Pharmaceuticals (Therapeutic Medications)
Sleep Aids

  1. Code of Federal Regulations
    • First-Class Airman Medical Certificate: 67.113(c)
    • Second-Class Airman Medical Certificate: 67.213(c)
    • Third-Class Airman Medical Certificate: 67.313(c)
  2. Medical History: Use of sleep aids is a potential risk to aviation safety due to effects of the sleep aid itself or the underlying reason/condition for using the sleep aid.

    All the currently available sleep aids, both prescription and over the counter, can cause impairment of mental processes and reaction times, even when the individual feels fully awake. (As examples, see the Food and Drug Administration drug safety communications on zolpidem and eszopiclone.)

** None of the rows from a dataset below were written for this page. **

(* ===== verification/WorkflowStatus.v ===== *)
(** Workflow status: the [Workflow Status] section of [SystemDatabase]
    (src/src/system_database.ts) and the private [insertWorkflowStatus] and
    [updateWorkflowStatus] it is built on: creating a workflow, deciding whether
    this executor runs it, batch enqueueing, recording its outcome, and returning
    the workflows of a dead executor to a queue. *)

From stdpp Require Import pretty.
From S2P Require Export Schema.


(** * Data *)

(** [WorkflowStatusInternal]: field [f] is [i_f]. *)
Record WorkflowStatusInternal : Type := WorkflowStatusInternalOf {
  i_workflowUUID : string;
  i_status : StatusString;
  i_workflowName : string;
  i_workflowClassName : string;
  i_workflowConfigName : string;
  i_queueName : option string;
  i_authenticatedUser : string;
  i_output : option string;
  i_error : option string;
  i_input : option string;
  i_assumedRole : string;
  i_authenticatedRoles : list string;
  i_request : json;
  i_executorId : option string;
  i_applicationVersion : option string;
  i_applicationID : string;
  i_createdAt : Z;
  i_updatedAt : option Z;
  i_recoveryAttempts : option Z;
  i_timeoutMS : option Z;
  i_deadlineEpochMS : option Z;
  i_deduplicationID : option string;
  i_priority : Z;
  i_queuePartitionKey : option string;
  i_startedAtEpochMs : option Z;
  i_forkedFrom : option string;
  i_wasForkedFrom : bool;
  i_parentWorkflowID : option string;
  i_serialization : option string;
  i_delayUntilEpochMS : option Z;
  i_completedAt : option Z;
  i_attributes : option json;
  i_scheduleName : option string;
  i_debounceDeadlineEpochMS : option Z;
  i_isDebounced : bool
}.

#[export] Instance WorkflowStatusInternal_eta : Eta WorkflowStatusInternal := fun s =>
  WorkflowStatusInternalOf (i_workflowUUID s) (i_status s) (i_workflowName s)
    (i_workflowClassName s) (i_workflowConfigName s) (i_queueName s)
    (i_authenticatedUser s) (i_output s) (i_error s) (i_input s) (i_assumedRole s)
    (i_authenticatedRoles s) (i_request s) (i_executorId s) (i_applicationVersion s)
    (i_applicationID s) (i_createdAt s) (i_updatedAt s) (i_recoveryAttempts s)
    (i_timeoutMS s) (i_deadlineEpochMS s) (i_deduplicationID s) (i_priority s)
    (i_queuePartitionKey s) (i_startedAtEpochMs s) (i_forkedFrom s) (i_wasForkedFrom s)
    (i_parentWorkflowID s) (i_serialization s) (i_delayUntilEpochMS s) (i_completedAt s)
    (i_attributes s) (i_scheduleName s) (i_debounceDeadlineEpochMS s) (i_isDebounced s).

(** [InsertWorkflowResult]: the columns the upsert returns. *)
Record InsertWorkflowResult : Type := InsertWorkflowResultOf {
  r_recovery_attempts : Z;
  r_status : StatusString;
  r_name : string;
  r_class_name : string;
  r_config_name : string;
  r_queue_name : option string;
  r_workflow_deadline_epoch_ms : option Z;
  r_executor_id : option string;
  r_owner_xid : option string;
  r_serialization : option string
}.

(** What [initWorkflowStatus] resolves to. *)
Record InitWorkflowResult : Type := InitWorkflowResultOf {
  init_status : StatusString;
  init_shouldExecuteOnThisExecutor : bool;
  init_deadlineEpochMS : option Z;
  init_serialization : option string
}.

(** [options.update] and [options.where] of [updateWorkflowStatus]; a flag that is
    not given is [false], a value that is not given is [None]. *)
Record UpdateFields : Type := UpdateFieldsOf {
  u_output : option string;
  u_error : option string;
  u_resetRecoveryAttempts : bool;
  u_queueName : option (option string);
  u_resetDeadline : bool;
  u_resetDeduplicationID : bool;
  u_resetStartedAtEpochMs : bool;
  u_executorId : option string;
  u_resetNameTo : option string;
  u_setCompletedAt : bool;
  u_clearCompletedAt : bool
}.

#[export] Instance UpdateFields_eta : Eta UpdateFields := fun u =>
  UpdateFieldsOf (u_output u) (u_error u) (u_resetRecoveryAttempts u) (u_queueName u)
    (u_resetDeadline u) (u_resetDeduplicationID u) (u_resetStartedAtEpochMs u)
    (u_executorId u) (u_resetNameTo u) (u_setCompletedAt u) (u_clearCompletedAt u).

Definition no_update : UpdateFields :=
  UpdateFieldsOf None None false None false false false None None false false.

Record UpdateWhere : Type := UpdateWhereOf {
  w_status : option StatusString;
  w_notStatus : option StatusString
}.

(** * Reading a row: [mapWorkflowStatus] *)

(** The timestamps are [int8] columns, which the driver returns as strings: the
    truthiness tests on them only exclude NULL. *)
Definition mapWorkflowStatus (id : string) (row : wf_row) : WorkflowStatusInternal :=
  {| i_workflowUUID := id;
     i_status := ws_status row;
     i_workflowName := ws_name row;
     i_workflowClassName := default "" (ws_class_name row);
     i_workflowConfigName := default "" (ws_config_name row);
     i_queueName := ws_queue_name row;
     i_authenticatedUser := ws_authenticated_user row;
     i_output := truthy_str (ws_output row);
     i_error := truthy_str (ws_error row);
     i_input := truthy_str (ws_inputs row);
     i_assumedRole := ws_assumed_role row;
     i_authenticatedRoles := ws_authenticated_roles row;
     i_request := ws_request row;
     i_executorId := ws_executor_id row;
     i_applicationVersion := ws_application_version row;
     i_applicationID := ws_application_id row;
     i_createdAt := ws_created_at row;
     i_updatedAt := Some (ws_updated_at row);
     i_recoveryAttempts := Some (ws_recovery_attempts row);
     i_timeoutMS := ws_workflow_timeout_ms row;
     i_deadlineEpochMS := ws_workflow_deadline_epoch_ms row;
     i_deduplicationID := ws_deduplication_id row;
     i_priority := ws_priority row;
     i_queuePartitionKey := ws_queue_partition_key row;
     i_startedAtEpochMs := ws_started_at_epoch_ms row;
     i_forkedFrom := ws_forked_from row;
     i_wasForkedFrom := ws_was_forked_from row;
     i_parentWorkflowID := ws_parent_workflow_id row;
     i_serialization := ws_serialization row;
     i_delayUntilEpochMS := ws_delay_until_epoch_ms row;
     i_completedAt := ws_completed_at row;
     i_attributes := ws_attributes row;
     i_scheduleName := ws_schedule_name row;
     i_debounceDeadlineEpochMS := ws_debounce_deadline_epoch_ms row;
     i_isDebounced := ws_is_debounced row |}.

(** * Inserting: [insertWorkflowStatus] *)

(** [status === ENQUEUED || status === DELAYED] *)
Definition is_queued (s : StatusString) : bool :=
  bool_decide (s = ENQUEUED) || bool_decide (s = DELAYED).

(** [x === '' ? null : x] *)
Definition null_if_empty (s : string) : option string :=
  match s with EmptyString => None | _ => Some s end.

(** The VALUES tuple; [now] is [Date.now()].  Columns the statement does not list
    take the defaults of the schema. *)
Definition status_to_row (now : Z) (s : WorkflowStatusInternal) (ownerXid : option string)
    : wf_row :=
  {| ws_status := i_status s;
     ws_name := i_workflowName s;
     ws_class_name := null_if_empty (i_workflowClassName s);
     ws_config_name := null_if_empty (i_workflowConfigName s);
     ws_authenticated_user := i_authenticatedUser s;
     ws_assumed_role := i_assumedRole s;
     ws_authenticated_roles := i_authenticatedRoles s;
     ws_request := i_request s;
     ws_output := None;
     ws_error := None;
     ws_executor_id := i_executorId s;
     ws_created_at := i_createdAt s;
     ws_updated_at := default now (i_updatedAt s);
     ws_application_version := i_applicationVersion s;
     ws_application_id := i_applicationID s;
     ws_recovery_attempts := if is_queued (i_status s) then 0 else 1;
     ws_queue_name := i_queueName s;
     ws_workflow_timeout_ms := i_timeoutMS s;
     ws_workflow_deadline_epoch_ms := i_deadlineEpochMS s;
     ws_inputs := i_input s;
     ws_started_at_epoch_ms := None;
     ws_deduplication_id := i_deduplicationID s;
     ws_priority := i_priority s;
     ws_queue_partition_key := i_queuePartitionKey s;
     ws_forked_from := i_forkedFrom s;
     ws_was_forked_from := false;
     ws_owner_xid := ownerXid;
     ws_parent_workflow_id := i_parentWorkflowID s;
     ws_serialization := i_serialization s;
     ws_delay_until_epoch_ms := i_delayUntilEpochMS s;
     ws_rate_limited := false;
     ws_completed_at := None;
     ws_attributes := i_attributes s;
     ws_schedule_name := i_scheduleName s;
     ws_debounce_deadline_epoch_ms := i_debounceDeadlineEpochMS s;
     ws_is_debounced := i_isDebounced s |}.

    Medical conditions that chronically interfere with sleep are disqualifying regardless of whether a sleep aid is used or not. Examples may include primary sleep disorders (e.g., insomnia, sleep apnea) or psychological disorders (e.g., anxiety, depression). While sleep aids may be appropriate and effective for short term symptomatic relief, the primary concern should be the diagnosis, treatment, and resolution of the underlying condition before clearance for aviation duties.

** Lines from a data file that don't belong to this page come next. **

Lemma forkWorkflow_spec_witness :
  exists d', forkWorkflow 50 "wf-1" 1 "wf-9" ex_fork_options ex_step_db = (Ok (Some "wf-9"), d')
    /\ inherited ex_step_db d' "wf-1" "wf-9" 1 [].
Proof.
  destruct (forkWorkflow_spec 50 "wf-1" 1 "wf-9" ex_fork_options ex_step_db ex_row
    ex_step_db_ok ltac:(vm_compute; reflexivity) ltac:(vm_compute; reflexivity))
    as (d' & Hrun & _ & Hi & _).
  exists d'. split; [exact Hrun | exact Hi].
Defined.

Lemma export_import_roundtrip_witness :
  exists xs e', exportWorkflow "wf-1" false ex_step_db = inr xs
    /\ importWorkflow xs empty_db = (Ok tt, e').
Proof.
  destruct (export_import_roundtrip "wf-1" false ex_step_db empty_db ex_step_db_ok empty_db_ok)
    as (xs & e' & H1 & H2 & _).
  - eexists. vm_compute. reflexivity.
  - intros (p & _ & r & Hr & Hp)%tc_last. vm_compute in Hr. injection Hr as <-. discriminate Hp.
  - intros k _. apply lookup_empty.
  - intros k r k' r' _ _ Hr'. simpl in Hr'. rewrite lookup_empty in Hr'. discriminate Hr'.
  - exists xs, e'. split; assumption.
Defined.
Lemma bounce_miss now p d :
  dedup_unique (workflow_status d) ->
  (forall k r, workflow_status d !! k = Some r -> bounceable p r = false) ->
  debounceDelayedWorkflow now p d
  = (Ok (match select_where (fun _ => holds_key (dp_queueName p) (dp_deduplicationID p))
                 (workflow_status d) with
         | [] => DebounceResultOf None None false None None
         | (id, r) :: _ => DebounceResultOf None (Some id) (ws_is_debounced r)
                             (Some (ws_name r)) (ws_class_name r)
         end), d).
Proof.
  intros Hu Hb. unfold debounceDelayedWorkflow, bind.
  rewrite update_workflow_status_ok by eauto using bounced_dedup_safe.
  rewrite (update_status_none d) by eauto.
  rewrite (proj2 (select_where_nil _ _)) by eauto. simpl. destruct (select_where _ _) as [|[]]; done.
Qed.

(** The two outcomes of a bounce are decided by the rows. *)
Lemma bounce_cases p d :
  (exists id r, workflow_status d !! id = Some r /\ bounceable p r = true)
  \/ (forall k r, workflow_status d !! k = Some r -> bounceable p r = false).
Proof.
  destruct (select_where (fun _ => bounceable p) (workflow_status d)) as [|[id r] l] eqn:E.
  - right. by apply (select_where_nil (fun _ => bounceable p)).
  - left. exists id, r.
    assert ((id, r) ∈ select_where (fun _ => bounceable p) (workflow_status d)) as Hin
      by (rewrite E; set_solver).
    by apply elem_of_select_where in Hin.
Qed.

Lemma preserves_debounceDelayedWorkflow now p : preserves db_ok (debounceDelayedWorkflow now p).
Proof.
  unfold debounceDelayedWorkflow. apply preserves_bind; [auto with preserves|].
  intros [|id l]; [|auto with preserves]. apply preserves_bind; [auto with preserves|].
  intros d. destruct (select_where _ _) as [|[]]; auto with preserves.
Qed.

Lemma preserves_transitionDelayedWorkflows now : preserves db_ok (transitionDelayedWorkflows now).
Proof. unfold transitionDelayedWorkflows. auto with preserves. Qed.

#[export] Hint Resolve preserves_debounceDelayedWorkflow preserves_transitionDelayedWorkflows
  preserves_initWorkflowStatus : preserves.

Lemma capped_delay_le dl t x : capped_delay dl t = x -> x <= t /\ forall c, dl = Some c -> x <= c.
Proof.
  unfold capped_delay. intros <-. destruct dl as [c|]; [|by split; [lia|]].
  destruct (c <? t) eqn:E; break_bool; split; try lia; intros ? [= ->]; lia.
Qed.

(** A bounce is exact.  When the debounce key is held by a debounced DELAYED workflow
    of the same name and class, that workflow, and nothing else, gets the new inputs and a
    start time that is the requested one or, if that is earlier, its debounce deadline.
    Otherwise nothing changes, and the result says who holds the key: nobody, or the one
    holder the unique index allows. *)
Theorem debounceDelayedWorkflow_spec now p d :
  db_ok d ->
  (exists id r, workflow_status d !! id = Some r /\ bounceable p r = true
     /\ debounceDelayedWorkflow now p d
        = (Ok (DebounceResultOf (Some id) None false None None),
           d <| workflow_status ::= <[id := bounced now p r]> |>)
     /\ exists delay, ws_delay_until_epoch_ms (bounced now p r) = Some delay
          /\ delay <= dp_delayUntilEpochMS p
          /\ forall c, ws_debounce_deadline_epoch_ms r = Some c -> delay <= c)
  \/ (exists res, debounceDelayedWorkflow now p d = (Ok res, d)
      /\ dr_bouncedWorkflowID res = None
      /\ forall id, dr_holderWorkflowID res = Some id <->
           exists r, workflow_status d !! id = Some r
             /\ holds_key (dp_queueName p) (dp_deduplicationID p) r = true).
Proof.
  intros Hd. pose proof (ok_dedup _ Hd) as Hu.
  destruct (bounce_cases p d) as [(id & r & Hr & Hb)|Hno].
  - left. exists id, r. split; [done|]. split; [done|]. split; [by apply bounce_hit|].
    eexists. split; [done|]. by apply capped_delay_le.
  - right. eexists. split; [by apply bounce_miss|].
    destruct (select_where _ (workflow_status d)) as [|[h rh] l] eqn:E; simpl.
    + split; [done|]. intros id. split; [done|]. intros (r & Hr & Hk).
      by rewrite (proj1 (select_where_nil _ _) E _ _ Hr) in Hk.
    + split; [done|]. intros id.
      assert ((h, rh) ∈ select_where (fun _ => holds_key (dp_queueName p) (dp_deduplicationID p))
        (workflow_status d)) as Hin by (rewrite E; set_solver).
      apply elem_of_select_where in Hin as [Hh Hk]. split; [intros [= <-]; eauto|].
      intros (r & Hr & Hkr). f_equal. by eapply holder_unique.
Qed.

    Occasional or limited use of sleep aids, such as for circadian rhythm disruption in commercial air operations, is allowable for pilots. Daily/nightly use of sleep aids is not allowed regardless of the underlying cause or reason. See Pharmaceutical Considerations below.
  3. Aeromedical Decision Considerations: N/A
  4. Protocol: N/A
  5. Pharmaceutical Considerations: Because of the potential for impairment, we require a minimum wait time between the last dose of a sleep aid and performing pilot duties. This wait time is based on the pharmacologic elimination half life of the drug (half life is the time it takes to clear half of the absorbed dose from the body). The minimum required wait time after the last dose of a sleep aid is 5-times the maximum elimination half life. The table below lists several commonly prescribed sleep aids along with the required minimum wait times for each.
  6. Trade Name Generic Name Required minimum waiting time after last dose before resuming pilot duties
    Ambien zolpidem* 24 hours
    Ambien CR zolpidem (extended release) 24 hours
    Edluar zolpidem (dissolves under the tongue) 36 hours
    Intermezzo zolpidem (for middle of the night awakening) 36 hours
    Lunesta eszopiclone 30 hours
    Restoril temazepam 72 hours
    Rozerem ramelteon 24 hours
    Sonata zaleplon 12 hours
    Zolpimist zolpidem (as oral spray) 48 hours

    * NOTE: The different formulations of zolpidem have different half-lives, thus different wait times.